Touch Surgery brings the operating room to your pocket. It is an app that guides you through complex operations by breaking them down into their component steps, allowing students and doctors alike to hone their skills. Check it out here: https://www.touchsurgery.com
Andre cofounded Touch Surgery whilst finishing his PhD in stem cell research and training as a General Surgeon. He is an experienced web coder, UX designer, and all-round hacker. When not in the lab being super busy with his hand involved in every aspect of the product, Andre spends his spare time playing a myriad of sports and trying to push his French bulldog off the sofa.
Can you share your background on how you got to where you are right now?
Sure – I graduated from Imperial College School of Medicine in London in 2004. I trained as a general surgeon, spending most of my time in various hospitals in and around the North West London area. In around 2010 I took a few years out to complete a PhD in Stem Cells and Biotechnology.
My time in surgical training allowed me to experience first hand the great things about surgery, but also many of the real frustrations. This led me to co-founding Touch Surgery.
How did you come up with the idea for Touch Surgery? What was your motivation?
I started working on Touch Surgery about 4 to 5 years ago. We experienced first hand many of the problems affecting surgical training – especially in regard to gaining sufficient operative experience. Not many people know this, but surgeons learn how to operate by practicing on live patients! For example, the first time I learned how to remove an appendix was on a 12-year-old boy. I remember it vividly – being handed the scalpel and told to start cutting. Up to that point I had never been formally taught or assessed on how to perform the procedure – yet there I was operating on a real live patient. This is not an isolated case – it happens every day in thousands of hospitals around the globe.
Jean and I felt that surely there must be a better way to train – and then started to develop Touch Surgery.
Where would you like to see Touch Surgery in the next year? Five years?
We do a huge amount of R&D in the Touch Surgery Lab behind the scenes. From a training point of view, we have products utilizing virtual reality and augmented reality platforms, real-time 3D games engines, and even some prototypes that could allow us to help surgeons inside the OR, not just outside. We have built technology that we believe can apply within other areas of medicine, including diagnostics and automated surgical care.
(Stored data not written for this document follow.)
(** * SLOTHY: AArch64 front end and heuristic driver

    A shallow embedding of [targets/aarch64/aarch64_neon.py] (loop
    extraction, the instruction variants with their parsers and emitters,
    the pair-fusion callbacks) and of [slothy/heuristics.py] (the driver
    around the solver), with the properties of the specification stated
    and proved over it.

    Python strings are modelled as lists of code points below 256
    ([list ascii]); the regular expressions of the source are modelled by
    a backtracking matcher with Python's priorities (leftmost alternative
    first, greedy repetition). *)

From Stdlib Require Import List String Ascii ZArith QArith Lia Bool Arith PeanoNat.
Import ListNotations.
Open Scope string_scope.
Open Scope list_scope.
Open Scope nat_scope.

Set Implicit Arguments.

(** ** Python strings *)

Definition str := list ascii.
Definition of_string (s : string) : str := list_ascii_of_string s.
Coercion of_string : string >-> str.

Definition str_eqb (a b : str) : bool :=
  if list_eq_dec ascii_dec a b then true else false.

Definition code (c : ascii) : nat := nat_of_ascii c.

Definition in_range (lo hi : nat) (c : ascii) : bool :=
  (lo <=? code c) && (code c <=? hi).

(** [0-9] *)
Definition is_digit (c : ascii) : bool := in_range 48 57 c.
(** * ImageCraft server: token authentication and credit metering

    Shallow embedding of the request-authentication middleware
    [middlewares/auth.js], of the credit update documented in the
    repository's README, and of the credit-metered operation described by the
    specification, together with the properties the specification states
    about them. *)

From stdpp Require Import gmap strings list.
From Stdlib Require Import ZArith Lia.

Local Open Scope Z_scope.

(** ** JavaScript values *)

Module Js.

(** The values a decoded JSON payload, a request header or a property read
    can hold.  Numbers are the integers; a JSON object is a finite map from
    property names to values. *)
#[local] Unset Elimination Schemes.
Inductive JsValue : Type :=
  | JUndefined
  | JNull
  | JBool (b : bool)
  | JNumber (z : Z)
  | JString (s : string)
  | JArray (items : list JsValue)
  | JObject (fields : gmap string JsValue).
#[local] Set Elimination Schemes.

(** An [Error] object: its [name] and its [message]. *)
Record JsError : Type := mkError { name : string; message : string }.

(** The result of evaluating an expression: a value, or a thrown error. *)
Inductive Completion (A : Type) : Type :=
  | Normal (a : A)
  | Thrown (e : JsError).
Arguments Normal {A} a.
Arguments Thrown {A} e.

(** [ToBoolean]: what [!v] negates. *)
Definition truthy (v : JsValue) : bool :=
  match v with
  | JUndefined | JNull => false
  | JBool b => b
  | JNumber z => negb (z =? 0)
  | JString s => negb (String.eqb s "")
  | JArray _ | JObject _ => true
  end.

(** A request header: absent ([undefined]) or a string. *)
Definition of_header (h : option string) : JsValue :=
  match h with
  | None => JUndefined
  | Some s => JString s
  end.
(** The loop of [writeDataFrame]; each round but the last consumes at least one
    byte, so [length data] further rounds are enough. *)
Fixpoint writeDataLoop (fuel : nat) (pf : PaddingFactory) (w : Writer C) (s : Z) (d : bytes) (written : Z)
  : Writer C * Z * option goerror :=
  let chunk := slice_to (Z.min (len d) maxFramePayload) d in
  match writeDataChunk pf w s chunk with
  | (w', Some e) => (w', written, Some e)
  | (w', None) =>
      let d' := slice_from (len chunk) d in
      if len d' =? 0 then (w', written + len chunk, None)
      else match fuel with
           | O => (w', written + len chunk, None)
           | S fuel => writeDataLoop fuel pf w' s d' (written + len chunk)
           end
  end.

Definition writeDataFrame (pf : PaddingFactory) (w : Writer C) (s : Z) (d : bytes)
  : Writer C * Z * option goerror :=
  writeDataLoop (length d) pf w s d 0.

(** [writeControlFrame] without the [s.Close()] on its two error paths. *)
Definition control_write (pf : PaddingFactory) (w : Writer C) (f : frame)
  : Writer C * option goerror :=
  let payload := cmd f :: PutUint32 (sid f) ++ PutUint16 (uint16 (len (data f))) ++ data f in
  match conn_wait with
  | Some wt =>
      match wt (w_conn w) (len payload) with
      | (c', Some e) => (set_conn w c', Some e)
      | (c', None) =>
          let '(w', _, e) := doWriteConn pf (set_conn w c') payload true in (w', e)
      end
  | None => let '(w', _, e) := doWriteConn pf w payload false in (w', e)
  end.

End write_path.

(** ** Padding is transparent *)

Definition waste_frame (n : Z) : frame := Frame cmdWaste 0 (replicate (Z.to_nat n) x00).

Definition is_waste (f : frame) : Prop := cmd f = cmdWaste /\ wf_frame f.

(** Sizes for which the 16-bit length of a waste frame does not wrap. *)
Definition size_ok (l : Z) : Prop := l = CheckMark \/ 0 < l <= maxUint16.

Lemma waste_padding_encode n : 0 <= n -> waste_padding n = encode (waste_frame n).
Proof.
  intros. unfold waste_padding, encode, waste_frame. simpl.
  by rewrite len_replicate, Z2Nat.id.
Qed.

Lemma waste_frame_ok n : 0 <= n <= maxUint16 -> is_waste (waste_frame n).
Proof.
  intros. split; [done|]. split; simpl; [done|rewrite len_replicate; lia|done].
Qed.
#[local] Hint Resolve waste_frame_ok : anytls.

Section padding_loop.
Context {C : Type} `{!NetConn C}.
Variable wf : write_fn C.
Hypothesis Hwf : write_contract wf.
Of course like any R&D program, not all of these ideas and products will see the light of day. All of our projects will have to go through the same rigorous process of validating their usefulness, and demonstrating that they can help us achieve our mission of empowering and connecting the global surgical community.
What is your top study tip?
Time management is the key. Prioritise, execute and don’t procrastinate. There are lots of tools online that help you organize your study habits. Make lots of notes to yourself and get in the habit of checking each day what’s new and how you can fit it in your schedule. A/B test your habits- Some people work better at night, some in the morning. Try doing certain tasks at night then try them in the morning. You will see what works best for you and adapt your schedule around that. Your body has a natural rhythm so don’t fight it.
Do you have any final thoughts regarding the medical profession as a whole?
Surgery has changed a huge amount in recent decades, driven by improvements in surgical technology. There are now even more procedures with an increasing level of complexity that surgeons need to be ready for. As a quick example let’s look at inguinal hernia repair. When I started med school it was common for people to perform a suture repair. By the time I started training, everyone was learning a Lichtenstein mesh repair, using a variety of different types of mesh, each with their own benefits. By the end of my time in training I was learning 2 different types of laparoscopic repair, utilising a completely different technical and cognitive skill set. In the future we will have single incision laparoscopy, NOTES (natural orifice transluminal endoscopic surgery), and even robotic surgical procedures for this one condition.
All of these advances are, of course, great for patients – they now have even more choice than ever before. But on the flip side, it means that to stay up to date with practice, surgeons will depend even more upon continuous training. Unfortunately, at the moment training is the area where surgery is suffering, with surgeons being restricted in regard to the amount of operative experience they can get before qualifying as a specialist. This imbalance represents I believe the greatest challenge that surgery faces today, and something that must be overcome if we ever hope to address the 5 billion people on the planet that don’t have access to safe surgical care.